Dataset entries

═══

(** [sync_handler] on an EL0 abort ([ec = 0x20] or [0x24]). *)
Definition abort_handler (sp : Z) : M Z :=
  _ ← modk (exit_task cpu (-11));
  liftk (fun k => '(sp', k', _) ← schedule_next cpu sp k; Done (sp', k')).

End Handlers.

═══

■ **Task instructions**:
Write out exactly the lines from the line holding "(exit_task cpu (-11));" through the last line of the data, and nothing besides those lines.

■ **Your solution**:
  _ ← modk (exit_task cpu (-11));
  liftk (fun k => '(sp', k', _) ← schedule_next cpu sp k; Done (sp', k')).

End Handlers.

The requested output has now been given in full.